> _Directions for this task_:
Using the entries that follow, write out the line containing "(** * AudioCodes", the line containing "RTCPeerConnection and media", and every line between them, exactly and nothing else.

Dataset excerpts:
======
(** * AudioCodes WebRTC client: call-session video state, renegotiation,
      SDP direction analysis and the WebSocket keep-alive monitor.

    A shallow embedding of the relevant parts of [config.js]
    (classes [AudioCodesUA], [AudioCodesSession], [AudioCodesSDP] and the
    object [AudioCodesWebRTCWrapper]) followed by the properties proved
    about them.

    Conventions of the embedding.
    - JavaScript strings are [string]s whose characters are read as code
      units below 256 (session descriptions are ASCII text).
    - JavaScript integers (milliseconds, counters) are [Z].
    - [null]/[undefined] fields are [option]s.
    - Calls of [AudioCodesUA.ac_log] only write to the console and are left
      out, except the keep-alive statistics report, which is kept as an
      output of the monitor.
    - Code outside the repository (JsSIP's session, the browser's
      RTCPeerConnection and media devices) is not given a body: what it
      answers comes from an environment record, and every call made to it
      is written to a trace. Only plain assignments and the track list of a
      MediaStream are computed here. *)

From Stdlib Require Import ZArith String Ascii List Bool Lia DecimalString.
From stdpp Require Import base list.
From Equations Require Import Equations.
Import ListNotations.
======
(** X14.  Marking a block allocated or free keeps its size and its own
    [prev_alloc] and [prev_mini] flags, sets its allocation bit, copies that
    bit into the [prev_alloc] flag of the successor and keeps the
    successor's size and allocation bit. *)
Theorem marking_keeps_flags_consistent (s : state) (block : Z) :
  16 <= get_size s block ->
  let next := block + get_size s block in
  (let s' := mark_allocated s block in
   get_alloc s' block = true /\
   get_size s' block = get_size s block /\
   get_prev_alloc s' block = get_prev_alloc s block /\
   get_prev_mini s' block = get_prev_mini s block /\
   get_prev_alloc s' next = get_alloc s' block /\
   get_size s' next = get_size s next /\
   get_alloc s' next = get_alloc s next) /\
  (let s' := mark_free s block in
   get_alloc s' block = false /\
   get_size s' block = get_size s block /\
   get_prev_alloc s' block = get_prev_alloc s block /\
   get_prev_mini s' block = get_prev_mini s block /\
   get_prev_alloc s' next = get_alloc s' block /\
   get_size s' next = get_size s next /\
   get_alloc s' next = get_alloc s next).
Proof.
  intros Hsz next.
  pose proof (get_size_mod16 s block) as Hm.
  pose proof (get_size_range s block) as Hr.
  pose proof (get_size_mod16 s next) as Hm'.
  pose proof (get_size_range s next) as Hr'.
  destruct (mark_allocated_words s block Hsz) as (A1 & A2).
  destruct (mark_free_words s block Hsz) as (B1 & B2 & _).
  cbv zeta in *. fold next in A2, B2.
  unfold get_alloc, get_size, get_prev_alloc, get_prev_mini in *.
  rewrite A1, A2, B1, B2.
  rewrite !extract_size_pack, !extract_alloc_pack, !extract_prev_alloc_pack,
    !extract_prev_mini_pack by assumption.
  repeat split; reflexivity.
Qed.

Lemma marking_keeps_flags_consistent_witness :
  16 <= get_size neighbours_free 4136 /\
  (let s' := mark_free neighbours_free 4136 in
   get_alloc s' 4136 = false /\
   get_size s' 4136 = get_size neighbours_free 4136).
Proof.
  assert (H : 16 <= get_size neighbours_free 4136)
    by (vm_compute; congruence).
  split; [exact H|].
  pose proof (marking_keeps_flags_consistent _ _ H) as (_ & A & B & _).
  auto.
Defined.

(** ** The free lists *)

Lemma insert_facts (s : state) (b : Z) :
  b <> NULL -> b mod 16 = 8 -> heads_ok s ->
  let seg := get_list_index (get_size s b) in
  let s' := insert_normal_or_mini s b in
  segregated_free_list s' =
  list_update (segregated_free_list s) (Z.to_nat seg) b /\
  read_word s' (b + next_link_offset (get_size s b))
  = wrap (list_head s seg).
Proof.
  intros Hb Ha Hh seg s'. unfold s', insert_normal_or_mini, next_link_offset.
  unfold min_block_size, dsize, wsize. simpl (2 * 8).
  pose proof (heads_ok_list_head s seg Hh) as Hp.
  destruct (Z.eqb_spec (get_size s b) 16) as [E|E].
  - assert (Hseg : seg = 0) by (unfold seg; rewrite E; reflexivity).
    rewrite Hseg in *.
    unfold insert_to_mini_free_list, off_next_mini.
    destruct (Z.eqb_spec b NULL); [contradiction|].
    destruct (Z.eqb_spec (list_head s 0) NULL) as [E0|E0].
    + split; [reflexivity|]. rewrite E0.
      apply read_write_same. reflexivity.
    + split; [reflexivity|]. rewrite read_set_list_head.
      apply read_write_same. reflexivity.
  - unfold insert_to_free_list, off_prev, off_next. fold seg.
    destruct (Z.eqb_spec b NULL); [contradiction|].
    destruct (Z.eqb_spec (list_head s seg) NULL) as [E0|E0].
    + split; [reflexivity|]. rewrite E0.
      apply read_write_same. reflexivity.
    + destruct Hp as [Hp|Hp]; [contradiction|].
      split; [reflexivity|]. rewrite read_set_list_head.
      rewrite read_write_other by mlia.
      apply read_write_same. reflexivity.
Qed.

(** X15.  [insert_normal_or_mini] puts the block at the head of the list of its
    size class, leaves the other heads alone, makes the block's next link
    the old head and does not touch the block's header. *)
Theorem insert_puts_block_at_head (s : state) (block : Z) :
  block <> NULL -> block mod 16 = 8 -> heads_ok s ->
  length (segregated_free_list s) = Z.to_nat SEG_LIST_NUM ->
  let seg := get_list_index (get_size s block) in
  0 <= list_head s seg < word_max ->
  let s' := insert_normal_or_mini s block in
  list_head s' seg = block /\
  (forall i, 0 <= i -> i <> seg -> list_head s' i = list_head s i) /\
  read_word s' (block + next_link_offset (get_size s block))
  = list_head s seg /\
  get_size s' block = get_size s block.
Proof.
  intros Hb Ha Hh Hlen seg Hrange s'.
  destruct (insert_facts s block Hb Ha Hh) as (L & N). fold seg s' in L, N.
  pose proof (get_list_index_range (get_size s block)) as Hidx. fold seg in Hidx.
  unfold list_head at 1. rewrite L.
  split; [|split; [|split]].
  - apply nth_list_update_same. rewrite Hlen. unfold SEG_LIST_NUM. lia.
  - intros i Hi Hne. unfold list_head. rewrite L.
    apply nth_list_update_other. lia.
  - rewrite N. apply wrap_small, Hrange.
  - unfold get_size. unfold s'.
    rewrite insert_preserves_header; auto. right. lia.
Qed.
======
> _Task answer_:
(** * AudioCodes WebRTC client: call-session video state, renegotiation,
      SDP direction analysis and the WebSocket keep-alive monitor.

    A shallow embedding of the relevant parts of [config.js]
    (classes [AudioCodesUA], [AudioCodesSession], [AudioCodesSDP] and the
    object [AudioCodesWebRTCWrapper]) followed by the properties proved
    about them.

    Conventions of the embedding.
    - JavaScript strings are [string]s whose characters are read as code
      units below 256 (session descriptions are ASCII text).
    - JavaScript integers (milliseconds, counters) are [Z].
    - [null]/[undefined] fields are [option]s.
    - Calls of [AudioCodesUA.ac_log] only write to the console and are left
      out, except the keep-alive statistics report, which is kept as an
      output of the monitor.
    - Code outside the repository (JsSIP's session, the browser's
      RTCPeerConnection and media devices) is not given a body: what it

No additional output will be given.